**Exercise prompt:**
The line with "intros _. apply extends_trace_bind; [apply", the line with "Lemma app_attempt_starts_with_Connect : forall", and all lines between them in the material below: return these exactly, and no others.

⟨

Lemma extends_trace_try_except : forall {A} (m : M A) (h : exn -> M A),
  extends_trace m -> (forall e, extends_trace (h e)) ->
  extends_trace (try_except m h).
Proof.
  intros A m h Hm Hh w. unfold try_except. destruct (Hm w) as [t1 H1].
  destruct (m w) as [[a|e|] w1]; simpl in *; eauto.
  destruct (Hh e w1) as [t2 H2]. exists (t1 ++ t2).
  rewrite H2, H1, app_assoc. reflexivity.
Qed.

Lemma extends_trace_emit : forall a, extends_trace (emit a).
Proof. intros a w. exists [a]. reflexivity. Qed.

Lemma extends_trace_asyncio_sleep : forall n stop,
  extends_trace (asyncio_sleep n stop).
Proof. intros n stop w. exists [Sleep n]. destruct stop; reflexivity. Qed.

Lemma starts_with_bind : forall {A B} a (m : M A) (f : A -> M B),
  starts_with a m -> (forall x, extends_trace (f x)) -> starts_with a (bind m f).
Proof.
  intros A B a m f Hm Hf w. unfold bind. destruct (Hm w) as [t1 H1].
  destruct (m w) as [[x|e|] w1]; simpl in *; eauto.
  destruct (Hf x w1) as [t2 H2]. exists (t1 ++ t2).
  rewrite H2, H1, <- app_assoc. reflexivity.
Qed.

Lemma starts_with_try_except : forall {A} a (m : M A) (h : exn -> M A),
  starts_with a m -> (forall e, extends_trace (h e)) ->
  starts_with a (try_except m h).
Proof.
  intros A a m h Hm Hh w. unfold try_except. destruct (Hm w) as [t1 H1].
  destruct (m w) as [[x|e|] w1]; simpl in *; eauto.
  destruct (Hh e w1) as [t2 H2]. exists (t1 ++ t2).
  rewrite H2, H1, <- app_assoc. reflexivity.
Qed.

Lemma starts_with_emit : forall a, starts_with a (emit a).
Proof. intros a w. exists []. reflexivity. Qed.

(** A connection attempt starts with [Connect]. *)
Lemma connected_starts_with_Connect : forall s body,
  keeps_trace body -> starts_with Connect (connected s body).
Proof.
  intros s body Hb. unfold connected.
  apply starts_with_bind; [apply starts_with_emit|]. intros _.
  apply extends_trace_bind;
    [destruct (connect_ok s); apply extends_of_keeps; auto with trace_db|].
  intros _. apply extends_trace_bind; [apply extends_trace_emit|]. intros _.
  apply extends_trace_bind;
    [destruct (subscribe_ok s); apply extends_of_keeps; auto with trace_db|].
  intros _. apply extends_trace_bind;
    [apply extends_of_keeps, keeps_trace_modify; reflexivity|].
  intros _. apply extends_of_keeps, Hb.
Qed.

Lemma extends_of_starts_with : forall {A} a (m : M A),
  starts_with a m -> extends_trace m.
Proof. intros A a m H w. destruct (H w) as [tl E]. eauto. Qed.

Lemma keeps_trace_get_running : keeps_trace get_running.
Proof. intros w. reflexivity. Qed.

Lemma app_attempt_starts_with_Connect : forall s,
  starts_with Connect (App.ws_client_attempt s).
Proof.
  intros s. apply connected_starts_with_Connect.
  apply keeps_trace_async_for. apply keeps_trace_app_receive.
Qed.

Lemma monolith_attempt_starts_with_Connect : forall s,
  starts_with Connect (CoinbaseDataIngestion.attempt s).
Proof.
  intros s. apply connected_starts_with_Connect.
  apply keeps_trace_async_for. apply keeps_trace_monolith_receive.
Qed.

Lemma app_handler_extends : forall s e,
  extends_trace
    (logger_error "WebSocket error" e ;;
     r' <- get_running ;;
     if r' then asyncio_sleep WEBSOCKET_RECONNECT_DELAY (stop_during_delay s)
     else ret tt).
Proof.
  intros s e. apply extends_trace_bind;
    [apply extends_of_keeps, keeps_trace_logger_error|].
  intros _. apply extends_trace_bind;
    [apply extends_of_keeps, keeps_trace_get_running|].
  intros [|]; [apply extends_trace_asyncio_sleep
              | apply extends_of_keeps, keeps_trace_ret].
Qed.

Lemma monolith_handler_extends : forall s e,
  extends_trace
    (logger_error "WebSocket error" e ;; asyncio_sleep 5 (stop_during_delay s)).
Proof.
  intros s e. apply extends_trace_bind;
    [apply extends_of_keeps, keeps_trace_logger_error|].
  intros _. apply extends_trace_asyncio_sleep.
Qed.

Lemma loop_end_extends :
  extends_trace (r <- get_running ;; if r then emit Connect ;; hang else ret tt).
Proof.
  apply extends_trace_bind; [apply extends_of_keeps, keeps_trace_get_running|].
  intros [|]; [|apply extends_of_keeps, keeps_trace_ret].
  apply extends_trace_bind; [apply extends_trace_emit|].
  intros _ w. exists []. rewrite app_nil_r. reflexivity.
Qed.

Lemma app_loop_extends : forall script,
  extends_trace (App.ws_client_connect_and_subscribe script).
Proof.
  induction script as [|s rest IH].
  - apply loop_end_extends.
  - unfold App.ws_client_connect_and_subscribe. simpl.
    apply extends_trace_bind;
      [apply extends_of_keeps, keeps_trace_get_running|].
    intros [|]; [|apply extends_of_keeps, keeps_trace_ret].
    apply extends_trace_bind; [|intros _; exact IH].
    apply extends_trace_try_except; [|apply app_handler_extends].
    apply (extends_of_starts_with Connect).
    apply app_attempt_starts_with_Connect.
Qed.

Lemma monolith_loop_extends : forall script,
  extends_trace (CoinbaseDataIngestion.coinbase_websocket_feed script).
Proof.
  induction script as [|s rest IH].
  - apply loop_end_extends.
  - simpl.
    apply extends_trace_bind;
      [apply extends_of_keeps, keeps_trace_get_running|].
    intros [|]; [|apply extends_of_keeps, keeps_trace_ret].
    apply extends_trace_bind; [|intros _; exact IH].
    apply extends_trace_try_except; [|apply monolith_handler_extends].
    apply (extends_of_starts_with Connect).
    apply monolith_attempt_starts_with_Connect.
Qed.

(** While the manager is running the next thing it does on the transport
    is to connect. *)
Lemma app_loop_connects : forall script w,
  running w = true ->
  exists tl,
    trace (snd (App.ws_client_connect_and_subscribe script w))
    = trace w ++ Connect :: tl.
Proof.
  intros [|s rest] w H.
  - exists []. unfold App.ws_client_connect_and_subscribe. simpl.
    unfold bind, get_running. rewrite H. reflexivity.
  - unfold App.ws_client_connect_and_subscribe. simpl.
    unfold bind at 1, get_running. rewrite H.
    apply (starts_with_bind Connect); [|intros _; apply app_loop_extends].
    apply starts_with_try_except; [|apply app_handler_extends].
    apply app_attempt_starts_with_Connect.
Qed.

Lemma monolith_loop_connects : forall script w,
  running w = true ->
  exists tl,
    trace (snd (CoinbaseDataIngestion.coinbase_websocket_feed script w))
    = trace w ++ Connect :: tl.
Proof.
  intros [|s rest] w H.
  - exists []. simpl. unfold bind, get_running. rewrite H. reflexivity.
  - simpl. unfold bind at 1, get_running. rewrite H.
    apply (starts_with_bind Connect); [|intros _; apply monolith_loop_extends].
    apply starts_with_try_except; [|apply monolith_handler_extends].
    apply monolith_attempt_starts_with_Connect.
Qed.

⟩

**Task solution:**
  intros _. apply extends_trace_bind; [apply extends_trace_emit|]. intros _.
  apply extends_trace_bind;
    [destruct (subscribe_ok s); apply extends_of_keeps; auto with trace_db|].
  intros _. apply extends_trace_bind;
    [apply extends_of_keeps, keeps_trace_modify; reflexivity|].
  intros _. apply extends_of_keeps, Hb.
Qed.

Lemma extends_of_starts_with : forall {A} a (m : M A),
  starts_with a m -> extends_trace m.
Proof. intros A a m H w. destruct (H w) as [tl E]. eauto. Qed.

Lemma keeps_trace_get_running : keeps_trace get_running.
Proof. intros w. reflexivity. Qed.

Lemma app_attempt_starts_with_Connect : forall s,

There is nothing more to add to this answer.